▶ _WHAT YOU ARE ASKED TO DO_: When you reach the line containing "Definition is_tick (ev" in the entries below, start writing out each line exactly, and stop after the line containing "assert (Ht' : thread_ok".

[Stored data entries]
-- Opening Marker --
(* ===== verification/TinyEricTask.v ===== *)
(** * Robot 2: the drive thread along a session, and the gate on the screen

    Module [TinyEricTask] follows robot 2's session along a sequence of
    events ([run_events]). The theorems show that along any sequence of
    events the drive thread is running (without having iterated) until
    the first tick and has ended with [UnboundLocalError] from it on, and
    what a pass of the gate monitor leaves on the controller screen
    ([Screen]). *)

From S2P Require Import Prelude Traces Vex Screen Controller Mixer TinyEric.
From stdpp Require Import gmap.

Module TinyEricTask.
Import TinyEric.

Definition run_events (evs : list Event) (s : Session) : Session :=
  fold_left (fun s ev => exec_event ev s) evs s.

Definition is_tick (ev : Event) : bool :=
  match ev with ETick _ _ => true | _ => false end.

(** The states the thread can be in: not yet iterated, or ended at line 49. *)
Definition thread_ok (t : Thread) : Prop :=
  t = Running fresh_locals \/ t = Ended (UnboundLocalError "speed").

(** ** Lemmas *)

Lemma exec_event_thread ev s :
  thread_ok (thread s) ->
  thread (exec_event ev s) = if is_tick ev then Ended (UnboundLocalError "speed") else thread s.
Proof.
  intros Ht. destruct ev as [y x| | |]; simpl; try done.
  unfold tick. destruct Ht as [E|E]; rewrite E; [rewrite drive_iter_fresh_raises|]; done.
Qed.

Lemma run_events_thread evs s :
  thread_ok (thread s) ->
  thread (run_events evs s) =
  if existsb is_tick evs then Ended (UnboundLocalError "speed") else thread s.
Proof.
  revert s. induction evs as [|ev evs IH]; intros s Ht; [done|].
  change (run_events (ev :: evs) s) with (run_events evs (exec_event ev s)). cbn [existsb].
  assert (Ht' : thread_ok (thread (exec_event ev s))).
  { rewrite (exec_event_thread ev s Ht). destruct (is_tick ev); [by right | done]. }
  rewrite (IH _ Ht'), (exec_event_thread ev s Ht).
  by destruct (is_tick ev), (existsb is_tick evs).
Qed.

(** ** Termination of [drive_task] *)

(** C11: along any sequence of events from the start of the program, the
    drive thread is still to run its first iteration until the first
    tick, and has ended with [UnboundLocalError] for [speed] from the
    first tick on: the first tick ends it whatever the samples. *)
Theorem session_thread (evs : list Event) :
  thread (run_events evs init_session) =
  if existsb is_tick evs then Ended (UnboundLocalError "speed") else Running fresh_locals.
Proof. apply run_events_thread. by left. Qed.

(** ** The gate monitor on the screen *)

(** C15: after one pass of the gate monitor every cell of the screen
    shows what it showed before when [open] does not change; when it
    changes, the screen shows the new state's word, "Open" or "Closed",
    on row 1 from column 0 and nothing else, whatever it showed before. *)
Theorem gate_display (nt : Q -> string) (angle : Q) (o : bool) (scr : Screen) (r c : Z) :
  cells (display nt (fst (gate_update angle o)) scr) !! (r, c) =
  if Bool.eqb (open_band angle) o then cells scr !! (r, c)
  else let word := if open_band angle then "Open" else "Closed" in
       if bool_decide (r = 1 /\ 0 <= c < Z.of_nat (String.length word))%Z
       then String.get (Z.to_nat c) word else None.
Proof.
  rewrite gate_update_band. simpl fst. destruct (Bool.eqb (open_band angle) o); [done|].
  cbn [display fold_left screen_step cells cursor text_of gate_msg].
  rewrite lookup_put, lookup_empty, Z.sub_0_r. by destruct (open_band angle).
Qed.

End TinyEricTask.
-- Closing Marker --
▶ _TASK RESPONSE_:
Definition is_tick (ev : Event) : bool :=
  match ev with ETick _ _ => true | _ => false end.

(** The states the thread can be in: not yet iterated, or ended at line 49. *)
Definition thread_ok (t : Thread) : Prop :=
  t = Running fresh_locals \/ t = Ended (UnboundLocalError "speed").

(** ** Lemmas *)

Lemma exec_event_thread ev s :
  thread_ok (thread s) ->
  thread (exec_event ev s) = if is_tick ev then Ended (UnboundLocalError "speed") else thread s.
Proof.
  intros Ht. destruct ev as [y x| | |]; simpl; try done.
  unfold tick. destruct Ht as [E|E]; rewrite E; [rewrite drive_iter_fresh_raises|]; done.
Qed.

Lemma run_events_thread evs s :
  thread_ok (thread s) ->
  thread (run_events evs s) =
  if existsb is_tick evs then Ended (UnboundLocalError "speed") else thread s.
Proof.
  revert s. induction evs as [|ev evs IH]; intros s Ht; [done|].
  change (run_events (ev :: evs) s) with (run_events evs (exec_event ev s)). cbn [existsb].
  assert (Ht' : thread_ok (thread (exec_event ev s))).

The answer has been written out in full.